If there’s one thing last week’s hearing of the Senate subcommittee on Antitrust, Competition Policy, and Consumer Rights revealed about policymakers, it’s that they haven’t got a clue how markets work.
The purpose of the hearing, overseen by Sen. Mike Lee, was to gain a better understanding of online advertising and to determine whether or not Google has indeed been anticompetitive in this sector of the economy. Of course, politicians from both sides of the aisle strayed from the set topic to grandstand. At one point, Sen. Richard Blumenthal, Connecticut Democrat, even tried to lay the “death of local journalism” on tech companies.
Policymakers should strive to gain a more complete understanding of market processes before rushing to make drastic and foundational changes to institutions and laws that directly impact them.
For conservatives, the hearing served as an airing of grievances against what they perceive to be anti-conservative bias. A major point of focus was the case of Google and The Federalist, wherein Google requested the online publication moderate its comments section or run the risk of losing its ability to utilize Google’s ad tools to run advertisements.
Sen. Josh Hawley went after the tech giant hard, insinuating that Google has extraordinary power to influence the way sites are managed. Mr. Hawley believes The Federalist can’t be held liable for comments on their website because of Section 230 of the Communications Decency Act. Ironically, Mr. Hawley has been a staunch opponent of this law because he views it as a tool used by companies like Google to suppress conservative speech. Mr. Hawley fails to realize how the law tries to ensure a good community standard of content moderation.
Clients using Google’s ad service don’t want their product appearing next to a comment section espousing racist sentiments. Not only is forcing advertisers to carry ads on websites with content they abhor an egregious violation of the First Amendment, it’s also just bad business. Google simply wants to make sure their clients are happy, otherwise they run the risk of losing them. It’s not like this is an uncommon practice. As Geoffrey Manne, president of the International Center for Law and Economics stated, Google wants to maximize the value of its ads, something any advertiser is going to do, regardless of size.
For Democrats, the hearing served as a referendum on the consumer welfare standard, who feel that the standard has allowed for the formation of large, concentrated businesses that drive all other businesses out of the market, leaving consumers with no other options.
Many of the proposals that are likely to come from these Democrats, like banning mergers or exempting politically-favored companies from antitrust action, or just a general politicization of antitrust enforcement decisions, represent a legitimate threat to American jobs and a hindrance to economic recovery post pandemic. In pursuing such policies, they fail to recognize the biggest benefit of the consumer welfare standard is that it provides a fundamentally sound way to regulate competition in a way that minimizes harm to consumers while allowing businesses to operate without the worry of being targeted simply for being big.

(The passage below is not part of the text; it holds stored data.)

Lemma iqset_spec H s a it c :
  inv H s -> Z.of_nat (length H) + 2 <= MAX_HELD -> slab_lock s = false -> linkable H s a it -> i_nbyte it <> 0 ->
  wp (item_store_iqset a c) (iqset_post H s a it (c_lease_token c)) s.
Proof.
  intros HI HH Hlk Hla Hn. pose proof (lk_item _ _ _ _ Hla) as Ha. pose proof (lk_new _ _ _ _ Hla) as Hnew.
  unfold item_store_iqset. wp_go. set (s0 := set_events _ s).
  assert (linkable H s0 a it) as Hla0 by (destruct Hla; by split).
  set (lk := mc_get_lease_key (i_key it)).
  eapply wp_mono; [apply (get_spec H s0 lk); [exact HI|lia|done]|]. intros o s1 G.
  pose proof (got_steps H s0 lk o s1 HI G) as S1. pose proof (got_old_ok H s0 lk o s1 HI G) as Hold.
  pose proof (got_granted H s0 (i_key it) o s1 (c_lease_token c) HI G) as Hgr.
  pose proof (got_linkable H s0 lk o s1 a it HI G (st_frame _ _ _ _ S1) Hla0) as Hla1.
  destruct (got_under H s0 lk o s1 HI G) as (HI1 & Hu & Hun).
  assert (forall es, ~ granted s (i_key it) (c_lease_token c) -> iqset_post H s a it (c_lease_token c) (false, o) (set_events es s1)) as Hno.
  { intros es Hng. split; [exact HI1|]. split; [by apply old_ok_events|]. split.
    { intros l ->. destruct G as (x & Hx & _). by exists x. }
    split; [done|].
    destruct S1 as [F S B R U]. split; [|exact S|exact B|exact R|exact U]. destruct F. by split. }
  destruct o as [l|].
  2: { wp_go. apply Hno. intros Hg. apply Hgr in Hg as (l & lit & ? & _). done. }
  destruct Hu as (lit & Hb). destruct G as (x & Hx & Hv & _ & O). set (x1 := set_refcount (i_refcount x + 1) x) in *.
  assert (lit = x1) as ->.
  { destruct Hb as (Hb & _). rewrite (only_eq l x1 s0 s1 O) in Hb. by injection Hb. }
  destruct Hb as (Hl1 & Hlk1 & Hk1). wp_go. change (item_has_i_lease x1) with (item_has_i_lease x).
  destruct (item_has_i_lease x) eqn:Ei.
  2: { wp_go. apply Hno. intros Hg. apply Hgr in Hg as (l' & y & [= <-] & Hy & Hyi & _).
       destruct (bound_inj H s0 lk l l x y HI Hx Hy) as [_ ->]. congruence. }
  wp_go. apply (lease_value_spec s1 l x1); [done|apply (inv_lease_value (l :: H) s1 l x1 HI1 Hl1 Hlk1); by apply i_lease_holder|].
  change (token_of x1) with (token_of x).
  destruct (Z.eqb_spec (c_lease_token c) (token_of x)) as [Et|Et]; cbn [negb]; wp_go.
  2: { apply Hno. intros Hg. apply Hgr in Hg as (l' & y & [= <-] & Hy & _ & Ht).
       destruct (bound_inj H s0 lk l l x y HI Hx Hy) as [_ ->]. congruence. }
  apply wp_bind_inv. eapply wp_mono; [apply (iqset_match_spec H s1 a it l x1); try done|].
  { by rewrite (k_slab_lock _ _ (st_frame _ _ _ _ S1)). }
  intros r s2 (-> & HI2 & O2 & Hla2 & B2). split; [exact HI2|]. split; [exact O2|].
  split; [intros l' [= <-]; by exists x|]. split; [|split; [exact Hla2|]].
  - exists l, x. destruct Hx as (? & ? & ?). done.
  - assert (steps_but a (fun k => k = lk) nokey s s1) as B1.
    { destruct S1 as [F S B R U]. split; [|exact S|exact B|exact R|]; [destruct F; by split|]. intros b y _. apply U. }
    refine (steps_but_trans a _ _ _ _ _ _ s s1 s2 _ _ B1 B2); unfold iqset_keys, nokey, lk; naive_solver.
Qed.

There were, however, a couple of key areas where Republicans and Democrats united in their bashing of Google. One area was their narrow definition of the market. Instead of looking at the overarching ad market, in which Google seems far less of a dominant force, both sides sought to shrink the scope of the market down to a highly particularized market setting, making Google seem much more like a monopoly — all this to serve political talking points rather than reality.
Carl Szabo, vice president and general counsel for Net Choice, recognized this immediately, pointing out it would be foul play for politicians and regulators to apply such logic to consumer welfare standards in antitrust, because at that point, they are merely defining markets in such a way to get their preferred results.
Another area of agreement between parties, was the rather alarming level of praise they heaped onto Europe for its strict regulation of tech companies. If anything, it should be the other way around. Europe needs to be looking to the U.S. and taking notes on how to better approach tech regulation. There is a reason that only three out of the top 50 most innovative companies in the world are in Europe. By contrast, over half of the top 50 companies are located in the U.S.
Mr. Lee urged his colleagues to “show some humility about our understanding of how markets work.” The senator from Utah couldn’t be more correct. The reality is that many of the lawmakers on Capitol Hill don’t understand how markets work, and that is highly alarming. They should listen to Mr. Lee and read up on the issue before setting policies that could prove disastrous.
• James Czerniawski is the tech and innovation policy analyst with the Libertas Institute, a free-market think tank in Utah and an associate contributor with Young Voices. He is also a member of the Alliance on Antitrust.